*** Begin section ***
(** X15.  If every section and figure row belongs to a document row and
    every section named by a figure row exists, the same holds after an
    upload, whatever its outcome. *)
Theorem upload_keeps_references (manufacturer_id : Z) (title : str)
    (revision_date tags : option str) (file : UploadFile) (user : User)
    (w : World) :
  pending (db w) = Tables.empty ->
  plain_name (filename file) ->
  references_resolve (committed (db w)) ->
  references_resolve
    (committed
       (db (snd (upload_document manufacturer_id title revision_date tags
                   file user w)))).
Proof.
  intros Hp _ Href.
  destruct (upload_document_outcome manufacturer_id title revision_date tags
              file user w) as [(Epdf & pages & Hr) | Hsame];
    [|rewrite Hsame; exact Href].
  rewrite (upload_document_commits uni_decimal uni_alnum PdfReader
             manufacturer_id title revision_date tags file user w pages
             Hp Epdf Hr).
  cbn [snd db committed].
  destruct (upload_rows_linked (committed (db w)) manufacturer_id title
              revision_date tags file user pages) as [Hsec Hfig].
  cbv zeta in Hsec, Hfig.
  set (c := committed (db w)) in *.
  set (added := upload_rows c manufacturer_id title revision_date tags file
                  user (fst (parse_pages pages)) (snd (parse_pages pages)))
    in *.
  assert (Hdoc : exists d,
             In d (Tables.documents (Tables.union c added))
             /\ Document.id d <> None
             /\ Document.id d
                = Some (next_id (map Document.id (Tables.documents c)))).
  { exists (Document.mk
              (Some (next_id (map Document.id (Tables.documents c))))
              manufacturer_id title (filename file)
              (txt "pdfs/" ++ replace_spaces (filename file))
              (user_id user) revision_date tags).
    split; [|split; [discriminate | reflexivity]].
    unfold Tables.union. cbn [Tables.documents]. apply in_or_app.
    right. left. reflexivity. }
  destruct Href as (H1 & H2 & H3).
  split; [|split].
  - intros s Hs. unfold Tables.union in Hs. cbn [Tables.sections] in Hs.
    apply in_app_or in Hs as [Hs | Hs].
    + destruct (H1 s Hs) as (d & Hd & Hrest). exists d.
      split; [|exact Hrest]. unfold Tables.union. cbn [Tables.documents].
      apply in_or_app. left. exact Hd.
    + destruct Hdoc as (d & Hd & Hne & Hid). exists d.
      split; [exact Hd|]. split; [exact Hne|].
      rewrite Hid. exact (proj1 (Hsec s Hs)).
  - intros f k Hf Hk. unfold Tables.union in Hf |- *.
    cbn [Tables.figures Tables.sections] in Hf |- *.
    apply in_app_or in Hf as [Hf | Hf].
    + destruct (H2 f k Hf Hk) as (s & Hs & Hid). exists s.
      split; [apply in_or_app; left; exact Hs | exact Hid].
    + destruct (Hfig f Hf) as (_ & [Hnone | (s & Hs & Hid)]); [congruence|].
      exists s. split; [apply in_or_app; right; exact Hs | congruence].
  - intros f Hf. unfold Tables.union in Hf. cbn [Tables.figures] in Hf.
    apply in_app_or in Hf as [Hf | Hf].
    + destruct (H3 f Hf) as (d & Hd & Hrest). exists d.
      split; [|exact Hrest]. unfold Tables.union. cbn [Tables.documents].
      apply in_or_app. left. exact Hd.
    + destruct Hdoc as (d & Hd & Hne & Hid). exists d.
      split; [exact Hd|]. split; [exact Hne|].
      rewrite Hid. exact (proj1 (Hfig f Hf)).
Qed.

End Upload_references.

Lemma filter_app_old_only {A} (test : A -> bool) (old new : list A) :
  (forall x, In x old -> test x = true) ->
  (forall x, In x new -> test x = false) ->
  filter test (old ++ new) = old.
Proof.
  intros Ho Hn. rewrite filter_app, (filter_all test old Ho),
    (filter_none test new Hn). apply app_nil_r.
Qed.

Lemma filter_app_new_only {A} (test : A -> bool) (old new : list A) :
  (forall x, In x old -> test x = false) ->
  (forall x, In x new -> test x = true) ->
  filter test (old ++ new) = new.
Proof.
  intros Ho Hn. rewrite filter_app, (filter_none test old Ho),
    (filter_all test new Hn). reflexivity.
Qed.

Section Upload_then_delete.

Variable uni_decimal : char -> bool.
Variable uni_alnum : char -> bool.
Variable PdfReader : list Byte.byte -> result (list page).

Local Abbreviation parse_pages := (parse_pages uni_decimal uni_alnum).
Local Abbreviation upload_document :=
  (upload_document uni_decimal uni_alnum PdfReader).

(** X16.  Deleting a document right after its upload gives back the
    document, section and figure tables as they were before the upload,
    provided the references of those tables resolved.  The stored copy of
    the PDF is not removed. *)
Theorem upload_then_delete_restores (manufacturer_id : Z) (title : str)
    (revision_date tags : option str) (file : UploadFile)
    (user admin : User) (w w' : World) (document : Document.t) :
  pending (db w) = Tables.empty ->
  plain_name (filename file) ->
  references_resolve (committed (db w)) ->
  upload_document manufacturer_id title revision_date tags file user w
  = (Ok document, w') ->
  exists k w'',
    Document.id document = Some k
    /\ delete_document k admin w' = (Ok [(txt "status", txt "deleted")], w'')
    /\ Tables.documents (committed (db w''))
       = Tables.documents (committed (db w))
    /\ Tables.sections (committed (db w''))
       = Tables.sections (committed (db w))
    /\ Tables.figures (committed (db w''))
       = Tables.figures (committed (db w))
    /\ read_file (fs w'')
         (path_join STORAGE_ROOT (Document.storage_key document))
       = Some (content file).
Proof.
  intros Hp _ (H1 & H2 & H3) Hup.
  destruct (upload_ok_inv uni_decimal uni_alnum PdfReader _ _ _ _ _ _ _ _ _
              Hup) as (Epdf & pages & Hr).
  rewrite (upload_document_commits uni_decimal uni_alnum PdfReader
             manufacturer_id title revision_date tags file user w pages
             Hp Epdf Hr) in Hup.
  cbv zeta in Hup.
  destruct (upload_rows_linked uni_decimal uni_alnum (committed (db w))
              manufacturer_id title revision_date tags file user pages)
    as [Hsec Hfig].
  cbv zeta in Hsec, Hfig.
  remember (parse_pages pages) as parsed eqn:Eparsed.
  set (c := committed (db w)) in *.
  set (kd := next_id (map Document.id (Tables.documents c))) in *.
  set (ks := next_id (map Section_.id (Tables.sections c))) in *.
  remember (upload_rows c manufacturer_id title revision_date tags file user
              (fst parsed) (snd parsed)) as added eqn:Eadded.
  assert (Edocs : Tables.documents added
                  = [Document.mk (Some kd) manufacturer_id title
                       (filename file)
                       (txt "pdfs/" ++ replace_spaces (filename file))
                       (user_id user) revision_date tags])
    by (rewrite Eadded; reflexivity).
  rewrite Edocs in Hup. cbn [hd] in Hup. injection Hup as <- <-.
  exists kd.
  assert (Hfind : find (fun d => column_eqb (Document.id d) (Some kd))
                    (Tables.documents (Tables.union c added))
                  = Some (Document.mk (Some kd) manufacturer_id title
                            (filename file)
                            (txt "pdfs/" ++ replace_spaces (filename file))
                            (user_id user) revision_date tags)).
  { unfold Tables.union. cbn [Tables.documents]. rewrite Edocs.
    apply find_fresh.
    - intros d Hd. apply document_id_fresh. exact Hd.
    - cbn. apply Z.eqb_refl. }
  eexists. split; [reflexivity|].
  split.
  { apply delete_document_found with (d := Document.mk (Some kd)
      manufacturer_id title (filename file)
      (txt "pdfs/" ++ replace_spaces (filename file)) (user_id user)
      revision_date tags); [reflexivity | exact Hfind]. }
  cbn [db committed fs Tables.documents Tables.sections Tables.figures].
  assert (Hold_sec : forall s,
             In s (Tables.sections c) ->
             column_eqb (Section_.document_id s) (Some kd) = false).
  { intros s Hs. destruct (H1 s Hs) as (d & Hd & _ & ->).
    apply document_id_fresh. exact Hd. }
  assert (Hnew_sec : forall s,
             In s (Tables.sections added) ->
             column_eqb (Section_.document_id s) (Some kd) = true).
  { intros s Hs. rewrite (proj1 (Hsec s Hs)). cbn. apply Z.eqb_refl. }
  unfold delete_from, Tables.union.
  cbn [Tables.documents Tables.sections Tables.figures].
  split; [|split; [|split]].
  - rewrite Edocs. apply filter_app_old_only.
    + intros d Hd. apply negb_true_iff. exact (document_id_fresh c d Hd).
    + intros d [<- | []]. cbn. rewrite Z.eqb_refl. reflexivity.
  - apply filter_app_old_only.
    + intros s Hs. rewrite Hold_sec by exact Hs. reflexivity.
    + intros s Hs. rewrite Hnew_sec by exact Hs. reflexivity.
  - rewrite (filter_app_new_only _ _ _ Hold_sec Hnew_sec).
    apply filter_app_old_only.
    + intros f Hf. apply negb_true_iff, orb_false_iff. split.
      * destruct (H3 f Hf) as (d & Hd & _ & ->).
        apply document_id_fresh. exact Hd.
      * destruct (existsb _ (Tables.sections added)) eqn:E; [|reflexivity].
        exfalso. apply existsb_exists in E as (s & Hs & Hc).
        apply column_eqb_eq in Hc as (k & Hid & Hk).
        destruct (proj2 (Hsec s Hs)) as [j Hj].
        destruct (H2 f k Hf Hk) as (s' & Hs' & Hid').
        assert (Hlt : k < ks).
        { apply next_id_above. rewrite <- Hid'. apply in_map. exact Hs'. }
        rewrite Hid in Hj. injection Hj as Hj. lia.
    + intros f Hf. rewrite (proj1 (Hfig f Hf)). cbn.
      rewrite Z.eqb_refl. reflexivity.
  - unfold upload_files. cbn [Document.storage_key]. apply read_write_same.
Qed.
*** End section ***
WORK TO COMPLETE - Reproduce the lines from the one containing "cbn [Tables.documents Tables.sections" to the end of the entries, keeping both ends and adding nothing.

WRITTEN ANSWER -
  cbn [Tables.documents Tables.sections Tables.figures].
  split; [|split; [|split]].
  - rewrite Edocs. apply filter_app_old_only.
    + intros d Hd. apply negb_true_iff. exact (document_id_fresh c d Hd).
    + intros d [<- | []]. cbn. rewrite Z.eqb_refl. reflexivity.
  - apply filter_app_old_only.
    + intros s Hs. rewrite Hold_sec by exact Hs. reflexivity.
    + intros s Hs. rewrite Hnew_sec by exact Hs. reflexivity.
  - rewrite (filter_app_new_only _ _ _ Hold_sec Hnew_sec).
    apply filter_app_old_only.
    + intros f Hf. apply negb_true_iff, orb_false_iff. split.
      * destruct (H3 f Hf) as (d & Hd & _ & ->).
        apply document_id_fresh. exact Hd.
      * destruct (existsb _ (Tables.sections added)) eqn:E; [|reflexivity].
        exfalso. apply existsb_exists in E as (s & Hs & Hc).
        apply column_eqb_eq in Hc as (k & Hid & Hk).
        destruct (proj2 (Hsec s Hs)) as [j Hj].
        destruct (H2 f k Hf Hk) as (s' & Hs' & Hid').
        assert (Hlt : k < ks).
        { apply next_id_above. rewrite <- Hid'. apply in_map. exact Hs'. }
        rewrite Hid in Hj. injection Hj as Hj. lia.
    + intros f Hf. rewrite (proj1 (Hfig f Hf)). cbn.
      rewrite Z.eqb_refl. reflexivity.
  - unfold upload_files. cbn [Document.storage_key]. apply read_write_same.
Qed.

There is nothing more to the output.